Saturday, August 15, 2009

can't smile without you... :)

i was at a birthday dinner last night. there was a little stage near the center of the restaurant with cords and cables littered around it and a single chair. it didn't look very promising. an hour later, an indian man walked onto stage, picked up a guitar and started crooning. his voice was rich and deep and it was definitely a pleasant surprise. one by one over the course of the night couples danced to old classics. i remember listening to this song - Can't Smile Without You by Barry Manilow (old school baby!) and watching old couples shuffle around the little dance floor. it's nice to see romance sustained so long. i only hope that one day when i'm 60 and shrunken and tired, my husband will walk up to me when our song plays and ask me to dance.

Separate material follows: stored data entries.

(** * Further properties of the script *)

(** ** Loading the hyperparameters *)

(** X1.  When [params.yaml] is there and the parser makes of it a mapping
    of sections to mappings of settings, [load_params] returns a new dict
    holding the [train] section and nothing of the other sections, and
    raises [KeyError] when the document has no such section.  It opens
    the file and calls the parser once; the file system, the tracker and
    the objects that exist are left alone. *)
Theorem load_params_train_section (text : fobj)
    (sections : gmap string (gmap string pyval)) (w : world) :
  w_files w !! "params.yaml" = Some text →
  yaml_safe_load text = Ok sections →
  ∃ (r : result loc) (w' : world),
    load_params yaml_safe_load w = (r, w') ∧
    w_files w' = w_files w ∧ w_tracker w' = w_tracker w ∧
    w_calls w' = (w_calls w ++ [Call_open "params.yaml" "r"; Call_yaml_safe_load])%list ∧
    match sections !! "train" with
    | None => r = Raise (KeyError "train") ∧ w_heap w' = w_heap w
    | Some d =>
        ∃ params : loc,
          r = Ok params ∧ w_heap w !! params = None ∧
          w_heap w' = <[params:=ODict d]> (w_heap w)
    end.
Proof.
  intros Hfile Hyaml.
  destruct (load_params yaml_safe_load w) as [r w'] eqn:E. exists r, w'.
  split; [done|]. revert r w' E. apply wp_run_all.
  unfold load_params, open_r, log_call.
  destruct (sections !! "train") as [d|] eqn:Htrain; wp_steps;
    (split; [done|]; split; [done|]; split; [by rewrite <- app_assoc|eauto]).
Qed.

(** ** Data preparation, at the edges *)

(** X2.  On a frame without a [target] column [prepare_data] raises
    [KeyError] from [drop]: the encoder is not fitted and the world is as
    before, no object was created. *)
Theorem prepare_data_missing_target (train_data : loc) (df : DataFrame) (w : world) :
  w_heap w !! train_data = Some (OFrame df) →
  "target" ∉ df_labels df →
  prepare_data cell_leb train_data w = (Raise (KeyError "target"), w).
Proof.
  intros Hdf Ht. apply wp_eq.
  assert (Hdrop : df_without df "target" = Raise (KeyError "target")).
  { unfold df_without. by rewrite decide_False. }
  unfold prepare_data, DataFrame_drop, DataFrame_column, OneHotEncoder_fit_transform,
    read_frame.
  by wp_steps.
Qed.

Lemma one_hot_row_spec (cats : list cell) (v : cell) :
  NoDup cats → v ∈ cats →
  ∃ i : nat, cats !! i = Some v ∧
             one_hot_row cats v = <[i:=1%Z]> (replicate (length cats) 0%Z).
Proof.
  unfold one_hot_row. induction cats as [|c cats IH]; [by intros _ ?%elem_of_nil|].
  intros [Hc Hnd]%NoDup_cons Hv. simpl.
  destruct (decide (v = c)) as [->|Hne].
  - exists 0%nat. split; [done|]. simpl. f_equal.
    clear IH Hv Hnd. induction cats as [|c' cats IH]; [done|].
    apply not_elem_of_cons in Hc as [Hne Hc]. simpl.
    rewrite decide_False by done. f_equal. by apply IH.
  - apply elem_of_cons in Hv as [?|Hv]; [done|].
    destruct (IH Hnd Hv) as (i & Hi & Hrow). exists (S i). split; [done|].
    simpl. by f_equal.
Qed.

(** X3.  On a frame of distinct column labels whose [target] column holds
    integer or string class labels, the matrix [prepare_data] returns has
    one row per row of the frame, and each row is one-hot: [1] at the
    position of the row's class among the sorted distinct classes, [0]
    everywhere else. *)
Theorem prepare_data_rows_one_hot (train_data : loc) (df : DataFrame) (col : list cell)
    (w w' : world) (X_train : loc) (y : matrix) (encoder : OneHotEncoder) :
  w_heap w !! train_data = Some (OFrame df) →
  NoDup (df_labels df) →
  df_getitem df "target" = Ok col →
  class_labels col = true →
  prepare_data cell_leb train_data w = (Ok (X_train, y, encoder), w') →
  ∃ cats : list cell,
    enc_categories encoder = Some cats ∧
    NoDup cats ∧ (∀ v, v ∈ cats ↔ v ∈ col) ∧
    Forall2 (λ row v, ∃ i : nat, cats !! i = Some v ∧
                                 row = <[i:=1%Z]> (replicate (length cats) 0%Z))
            y col.
Proof.
  intros Hdf _ Hcol _. revert w'.
  assert (H : wp (prepare_data cell_leb train_data)
    (λ r w', match r with
             | Ok (X, y, encoder) =>
                 encoder_fit_transform cell_leb (new_encoder false) col = Ok (y, encoder)
             | Raise _ => True
             end) w).
  { unfold prepare_data, DataFrame_drop, DataFrame_column, OneHotEncoder_fit_transform,
      read_frame.
    wp_steps; simplify_eq; eauto. }
  intros w' E. eapply wp_run in E; [|exact H]. cbv beta iota in E.
  apply encoder_fit_transform_ok in E as (_ & -> & ->).
  assert (Hnd : NoDup (np_unique cell_leb col)).
  { rewrite np_unique_perm. apply NoDup_remove_dups. }
  assert (Hin : ∀ v, v ∈ np_unique cell_leb col ↔ v ∈ col).
  { intros v. rewrite np_unique_perm. apply elem_of_remove_dups. }
  exists (np_unique cell_leb col). split_and!; [done..|].
  apply Forall2_fmap_l, Forall2_same_length_lookup. split; [done|].
  intros i v v' Hv Hv'. assert (v' = v) as -> by congruence.
  apply one_hot_row_spec; [done|]. apply Hin. by eapply list_elem_of_lookup_2.
Qed.

(** ** The model builder, at the edges *)

(** X4.  [create_model] reads [hidden_layer_1_neurons], [dropout_rate],
    [hidden_layer_2_neurons] and [learning_rate], in this order, each
    right before the layer or the optimizer it goes to: when Keras
    accepted what was built so far, it raises [KeyError] for the first of
    them the dict lacks, and returns no model. *)
Theorem create_model_missing_key (input_shape num_classes : Z) (params : loc)
    (d : gmap string pyval) (w : world) :
  w_heap w !! params = Some (ODict d) →
  let hidden1 units := Dense units "relu" (Some [input_shape]) in
  let hidden2 units := Dense units "relu" None in
  let output := Dense (PInt num_classes) "softmax" None in
  let raises k :=
    create_model keras_check input_shape num_classes params w =
      (Raise (KeyError k), add_call (Call_create_model input_shape num_classes d) w) in
  (d !! "hidden_layer_1_neurons" = None → raises "hidden_layer_1_neurons") ∧
  (∀ units1,
     d !! "hidden_layer_1_neurons" = Some units1 →
     first_rejected keras_check [Keras_layer (hidden1 units1)] = None →
     d !! "dropout_rate" = None → raises "dropout_rate") ∧
  (∀ units1 rate,
     d !! "hidden_layer_1_neurons" = Some units1 →
     d !! "dropout_rate" = Some rate →
     first_rejected keras_check
       [Keras_layer (hidden1 units1); Keras_layer (Dropout rate)] = None →
     d !! "hidden_layer_2_neurons" = None → raises "hidden_layer_2_neurons") ∧
  (∀ units1 rate units2,
     d !! "hidden_layer_1_neurons" = Some units1 →
     d !! "dropout_rate" = Some rate →
     d !! "hidden_layer_2_neurons" = Some units2 →
     let layers :=
       [hidden1 units1; Dropout rate; hidden2 units2; Dropout rate; output] in
     first_rejected keras_check ((Keras_layer <$> layers) ++ [Keras_Sequential layers]) =
       None →
     d !! "learning_rate" = None → raises "learning_rate").
Proof.
  intros Hd hidden1 hidden2 output raises. subst hidden1 hidden2 output raises.
  cbn beta zeta. cbn [fmap list_fmap app first_rejected].
  split_and!.
  - intros H1. apply wp_eq. unfold create_model. by wp_steps.
  - intros units1 H1 Hk Hr. apply wp_eq. unfold create_model.
    wp_steps; simplify_eq; done.
  - intros units1 rate H1 Hr Hk H2. apply wp_eq. unfold create_model.
    wp_steps; simplify_eq; done.
  - intros units1 rate units2 H1 Hr H2 Hk Hl. apply wp_eq. unfold create_model.
    wp_steps; simplify_eq; done.
Qed.

(** X5.  The model depends on these four settings and on nothing else in the
    dict: epochs, batch size, random seed or any other key, present or
    not, make no difference to what [create_model] returns or raises. *)
Theorem create_model_reads_four_keys (input_shape num_classes : Z) (params params' : loc)
    (d d' : gmap string pyval) (w w' : world) :
  w_heap w !! params = Some (ODict d) →
  w_heap w' !! params' = Some (ODict d') →
  (∀ k, k ∈ ["hidden_layer_1_neurons"; "dropout_rate"; "hidden_layer_2_neurons";
             "learning_rate"] → d' !! k = d !! k) →
  (create_model keras_check input_shape num_classes params' w').1 =
  (create_model keras_check input_shape num_classes params w).1.
Proof.
  intros Hd Hd' Hsame.
  assert (H1' := Hsame "hidden_layer_1_neurons").
  assert (Hr' := Hsame "dropout_rate").
  assert (H2' := Hsame "hidden_layer_2_neurons").
  assert (Hl' := Hsame "learning_rate").
  rewrite !elem_of_cons in H1', Hr', H2', Hl'.
  specialize (H1' ltac:(auto)). specialize (Hr' ltac:(auto)).
  specialize (H2' ltac:(auto)). specialize (Hl' ltac:(auto)).
  change (wp (create_model keras_check input_shape num_classes params')
            (λ r' _, r' = (create_model keras_check input_shape num_classes params w).1) w').
  change (wp (create_model keras_check input_shape num_classes params)
            (λ r _, wp (create_model keras_check input_shape num_classes params')
                       (λ r' _, r' = r) w') w).
  destruct (d !! "hidden_layer_1_neurons") as [u1|] eqn:H1;
    destruct (d !! "dropout_rate") as [rate|] eqn:Hr;
    destruct (d !! "hidden_layer_2_neurons") as [u2|] eqn:H2;
    destruct (d !! "learning_rate") as [lr|] eqn:Hl;
    unfold create_model, dict_getitem, read_dict, log_call; by wp_steps.
Qed.

(** ** Saving the artifacts *)

(** X6.  [save_training_artifacts] saves the model, then the encoder, and
    undoes nothing: when the model cannot be written the encoder is not
    dumped and no file changes; when only the encoder cannot be written the
    model file stays behind; otherwise both files hold what was passed.
    The log lines name the paths [os.path.join] built. *)
Theorem save_training_artifacts_cases (model : Model) (encoder : OneHotEncoder)
    (w : world) :
  ∃ (r : result unit) (w' : world),
    save_training_artifacts model encoder w = (r, w') ∧
    w_heap w' = w_heap w ∧ w_tracker w' = w_tracker w ∧
    match w_write_error w "models/model.keras" with
    | Some e =>
        r = Raise e ∧ w_files w' = w_files w ∧
        w_calls w' =
          (w_calls w ++ [Call_logger_info "Saving model to models/model.keras";
                         Call_model_save "models/model.keras"])%list
    | None =>
        w_calls w' =
          (w_calls w ++
           [Call_logger_info "Saving model to models/model.keras";
            Call_model_save "models/model.keras";
            Call_logger_info
              "Saving encoder to artifacts/[target]_one_hot_encoder.joblib";
            Call_joblib_dump "artifacts/[target]_one_hot_encoder.joblib"])%list ∧
        match w_write_error w "artifacts/[target]_one_hot_encoder.joblib" with
        | Some e =>
            r = Raise e ∧
            w_files w' = <["models/model.keras" := FKeras model]> (w_files w)
        | None =>
            r = Ok () ∧
            w_files w' =
              <["artifacts/[target]_one_hot_encoder.joblib" := FJoblib encoder]>
                (<["models/model.keras" := FKeras model]> (w_files w))
        end
    end.
Proof.
  destruct (save_training_artifacts model encoder w) as [r w'] eqn:E. exists r, w'.
  split; [done|]. revert r w' E. apply wp_run_all.
  unfold save_training_artifacts, model_save, joblib_dump, write_file, logger_info, log_call.
  rewrite model_path_eq, encoder_path_eq.
  destruct (w_write_error w "models/model.keras") as [e|] eqn:Hmodel.
  - wp_steps. split_and!; [done|done|done|done|by rewrite <- app_assoc].
  - destruct (w_write_error w "artifacts/[target]_one_hot_encoder.joblib") as [e|] eqn:Henc;
      wp_steps; (split_and!; [done|done|by rewrite <- !app_assoc|done|done]).
Qed.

life has been a whole heap of ups and downs lately. i've really been riding the emotional rollercoaster in the last few weeks and just as i thought the storm was over, i got hit with this awful sore throat, and now i can't speak. it figures -__-

i'm abominably behind in study. i hope that the week picks up :)

it's hard, i realised that i seem to have lost myself. i hit a really bad low awhile ago where it seemed like all perspective had disappeared into a large black hole. it was like i was blind and i couldn't see, and everything around me was dark. i need to pick myself up.

my sister's keeper was really good. never as good as the book, i always think you can't fully condense a book's wealth into a 2 hour movie. anyhow it really made me think of the extent of a mother's love. will i be that strong one day?

that aside.. i did have a few really great days last week. hung out with some people i haven't seen in awhile, and did some shopping. it really is therapeutic.